Traceback (most recent call last):
  File "/Users/pedroponting/repos/gauquelin-ai/app/training/trainer.py", line 70, in <module>
    row, clas, probs = learn.predict(df.iloc[0])
  File "/Users/pedroponting/.pyenv/versions/3.9.8/lib/python3.9/site-packages/fastai/learner.py", line 320, in predict
    dl = self.dls.test_dl([item], rm_type_tfms=rm_type_tfms, num_workers=0)
  File "/Users/pedroponting/.pyenv/versions/3.9.8/lib/python3.9/site-packages/fastai/tabular/data.py", line 54, in test_dl
    if process: to.process()
  File "/Users/pedroponting/.pyenv/versions/3.9.8/lib/python3.9/site-packages/fastai/tabular/core.py", line 180, in process
    def process(self): self.procs(self)
  File "/Users/pedroponting/.pyenv/versions/3.9.8/lib/python3.9/site-packages/fastcore/transform.py", line 208, in __call__
    def __call__(self, o): return compose_tfms(o, tfms=self.fs, split_idx=self.split_idx)
  File "/Users/pedroponting/.pyenv/versions/3.9.8/lib/python3.9/site-packages/fastcore/transform.py", line 158, in compose_tfms
    x = f(x, **kwargs)
  File "/Users/pedroponting/.pyenv/versions/3.9.8/lib/python3.9/site-packages/fastcore/transform.py", line 81, in __call__
    def __call__(self, x, **kwargs): return self._call('encodes', x, **kwargs)
  File "/Users/pedroponting/.pyenv/versions/3.9.8/lib/python3.9/site-packages/fastcore/transform.py", line 107, in _call
    super()._call(fn,x,split_idx,**kwargs)
  File "/Users/pedroponting/.pyenv/versions/3.9.8/lib/python3.9/site-packages/fastcore/transform.py", line 91, in _call
    return self._do_call(getattr(self, fn), x, **kwargs)
  File "/Users/pedroponting/.pyenv/versions/3.9.8/lib/python3.9/site-packages/fastcore/transform.py", line 97, in _do_call
    return retain_type(f(x, **kwargs), x, ret)
  File "/Users/pedroponting/.pyenv/versions/3.9.8/lib/python3.9/site-packages/fastcore/dispatch.py", line 120, in __call__
    return f(*args, **kwargs)
  File "/Users/pedroponting/.pyenv/versions/3.9.8/lib/python3.9/site-packages/fastai/tabular/core.py", line 308, in encodes
    missing = pd.isnull(to.conts)
  File "/Users/pedroponting/.pyenv/versions/3.9.8/lib/python3.9/site-packages/fastai/tabular/core.py", line 208, in f
    def f(o): return o[list(getattr(o,nm+'_names'))]
  File "/Users/pedroponting/.pyenv/versions/3.9.8/lib/python3.9/site-packages/fastcore/foundation.py", line 88, in __getitem__
    def __getitem__(self, k): return self.items[list(k) if isinstance(k,CollBase) else k]
TypeError: list indices must be integers or slices, not list

vbakshi · March 14, 2024, 4:20am

I haven’t personally experienced this but I did come across this forum post which may help.

Could you share your dataset that goes with this code (or provide some fake-data that has a similar structure) so that folks can troubleshoot by training the model and trying to run inference?

pierznj · March 21, 2024, 4:43am

Sorry for not responding sooner.
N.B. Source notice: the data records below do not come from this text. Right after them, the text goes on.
(** * Build orchestration of gemini_api: error parser, fix route, status
    and log routes, and the retry loop of [bash.sh].

    The development follows the sources one component at a time:
    - [JS]: the ECMAScript string primitives the TypeScript code calls
      ([trim], [split], [includes], [endsWith], [match], [replace]) and
      Node's POSIX [path] functions;
    - [ErrorParser]: [parseErrors] of the fix route;
    - [FileSystem]: the [fs] calls of the routes;
    - [FixRoute]: the POST handler of the fix route and [writeFixedFiles];
    - [StatusRoute]: the GET handler of [routes/buildStatus.ts];
    - [LogStream]: [broadcastLogMessage], the SSE handler of
      [routes/buildLogs.ts] and the output handlers of [routes/build.ts];
    - [Shell], [BashSh]: the build, fix and fallback block of [bash.sh];
    - [BashShRevised]: the path check its later revision adds, and what
      that revision does as the file stands;
    - [Auth], [App]: the token middleware, the routes mounted behind it
      and [attemptFix], the client of the fix route;
    - [FirstFixRoute]: the POST handler of [routes/fix.ts];
    - [BuildRoute]: the POST handler of [routes/build.ts] and the handlers
      of the build process;
    - [Startup]: the command line of [bash.sh];
    - [Paths], [Diagnostics], [Patches], [Accounting], [Streams]: notions
      the properties are stated with.
    The properties come after the definitions, component by component. *)

From Stdlib Require Import ZArith NArith Ascii String DecimalString.
From stdpp Require Import gmap strings list.

Local Open Scope N_scope.

(* ===================================================================== *)
(** * ECMAScript strings and regular expressions *)
(* ===================================================================== *)

Module JS.

(** A JavaScript string is a sequence of UTF-16 code units. *)
Abbreviation jsstring := (list N).

(** ASCII literal to code units. *)
Definition js (s : string) : list N :=
  map N_of_ascii (list_ascii_of_string s).

(** ECMAScript [WhiteSpace] and [LineTerminator] code points: the set
    removed by [String.prototype.trim] and matched by [\s]. *)
Definition is_white_space (c : N) : bool :=
  (c =? 9) || (c =? 10) || (c =? 11) || (c =? 12) || (c =? 13) || (c =? 32)
  || (c =? 160) || (c =? 5760) || ((8192 <=? c) && (c <=? 8202))
  || (c =? 8232) || (c =? 8233) || (c =? 8239) || (c =? 8287)
  || (c =? 12288) || (c =? 65279).

(** [LineTerminator]: what [.] does not match. *)
Definition is_line_terminator (c : N) : bool :=
  (c =? 10) || (c =? 13) || (c =? 8232) || (c =? 8233).

Definition is_digit (c : N) : bool := (48 <=? c) && (c <=? 57).
Definition not_colon (c : N) : bool := negb (c =? 58).
Definition any_char (c : N) : bool := negb (is_line_terminator c).

Fixpoint drop_while (p : N → bool) (s : list N) : list N :=
  match s with
  | c :: s' => if p c then drop_while p s' else s
  | [] => []
  end.

Fixpoint take_while (p : N → bool) (s : list N) : list N :=
  match s with
  | c :: s' => if p c then c :: take_while p s' else []
  | [] => []
  end.

(** [s.trim()] *)
Definition trim (s : list N) : list N :=
  rev (drop_while is_white_space (rev (drop_while is_white_space s))).

(** [s.split(sep)] for a one-unit separator: never the empty array. *)
Fixpoint split_on (sep : N) (s : list N) : list (list N) :=
  match s with
  | [] => [[]]
  | c :: s' =>
      if c =? sep then [] :: split_on sep s'
      else match split_on sep s' with
           | l :: ls => (c :: l) :: ls
           | [] => [[c]]
           end
  end.

Fixpoint starts_with (p s : list N) : bool :=
  match p, s with
  | [], _ => true
  | a :: p', b :: s' => (a =? b) && starts_with p' s'
  | _ :: _, [] => false
  end.

(** [s.includes(sub)] *)
Fixpoint includes (s sub : list N) : bool :=
  starts_with sub s
  || match s with
     | [] => false
     | _ :: s' => includes s' sub
     end.

(** [s.endsWith(suf)] *)
Definition ends_with (s suf : list N) : bool :=
  starts_with (rev suf) (rev s).

(** The fragment of the regular-expression syntax the sources use:
    literals, greedy [+] and [*] over a character class, a greedy optional
    group, sequence, alternation and numbered capture groups. *)
Inductive regex :=
| Lit (s : list N)
| Plus (cls : N → bool)
| Star (cls : N → bool)
| Opt (r : regex)
| Seq (r1 r2 : regex)
| Alt (r1 r2 : regex)
| Group (i : nat) (r : regex).

(** Greedy repetition with backtracking: longest run first, then shorter
    ones, until the continuation accepts. *)
Fixpoint star_k {A} (cls : N → bool) (s : list N)
    (k : list N → option A) : option A :=
  match s with
  | c :: s' =>
      if cls c then
        match star_k cls s' k with
        | Some r => Some r
        | None => k s
        end
      else k s
  | [] => k s
  end.

(** Backtracking matcher in continuation-passing style; [s] is the input
    that is left, [caps] the captures made so far. *)
Fixpoint rmatch {A} (r : regex) (s : list N) (caps : gmap nat (list N))
    (k : list N → gmap nat (list N) → option A) : option A :=
  match r with
  | Lit l => if starts_with l s then k (drop (length l) s) caps else None
  | Plus cls =>
      match s with
      | c :: s' => if cls c then star_k cls s' (λ s'', k s'' caps) else None
      | [] => None
      end
  | Star cls => star_k cls s (λ s'', k s'' caps)
  | Opt r' =>
      match rmatch r' s caps k with
      | Some x => Some x
      | None => k s caps
      end
  | Seq r1 r2 => rmatch r1 s caps (λ s1 c1, rmatch r2 s1 c1 k)
  | Alt r1 r2 =>
      match rmatch r1 s caps k with
      | Some x => Some x
      | None => rmatch r2 s caps k
      end
  | Group i r' =>
      rmatch r' s caps
        (λ s1 c1, k s1 (<[i := take (length s - length s1)%nat s]> c1))
  end.

Record match_result := {
  m_index : nat;
  m_full : list N;
  m_groups : gmap nat (list N)
}.

(** Leftmost match: try every start offset in turn ([re.exec] without the
    global flag). *)
Fixpoint search (r : regex) (index : nat) (s : list N) : option match_result :=
  match rmatch r s ∅ (λ rest caps, Some (rest, caps)) with
  | Some (rest, caps) =>
      Some {| m_index := index;
              m_full := take (length s - length rest)%nat s;
              m_groups := caps |}
  | None =>
      match s with
      | [] => None
      | _ :: s' => search r (S index) s'
      end
  end.

(** [s.match(re)] *)
Definition js_match (r : regex) (s : list N) : option match_result :=
  search r 0 s.

Definition group (m : match_result) (i : nat) : list N :=
  default [] (m_groups m !! i).

(** [s.replace(re, repl)] for a non-global [re] and a replacement without
    [$] patterns: only the first match is replaced. *)
Definition replace (r : regex) (repl : list N) (s : list N) : list N :=
  match js_match r s with
  | Some m =>
      take (m_index m) s ++ repl ++ drop (m_index m + length (m_full m))%nat s
  | None => s
  end.

(** Node's [path.posix.basename(p)]: trailing separators are ignored, the
    result is what follows the last remaining separator. *)
Definition basename (p : list N) : list N :=
  let stripped := rev (drop_while (N.eqb 47) (rev p)) in
  rev (take_while (λ c, negb (c =? 47)) (rev stripped)).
I did see that post too, but the solution involves using get_preds instead of predict. Using that post I was able to get predictions from data in a data loader, which is definitely a good start. I would like to use predict though as it is more convenient for single items and gives a more readily useable output.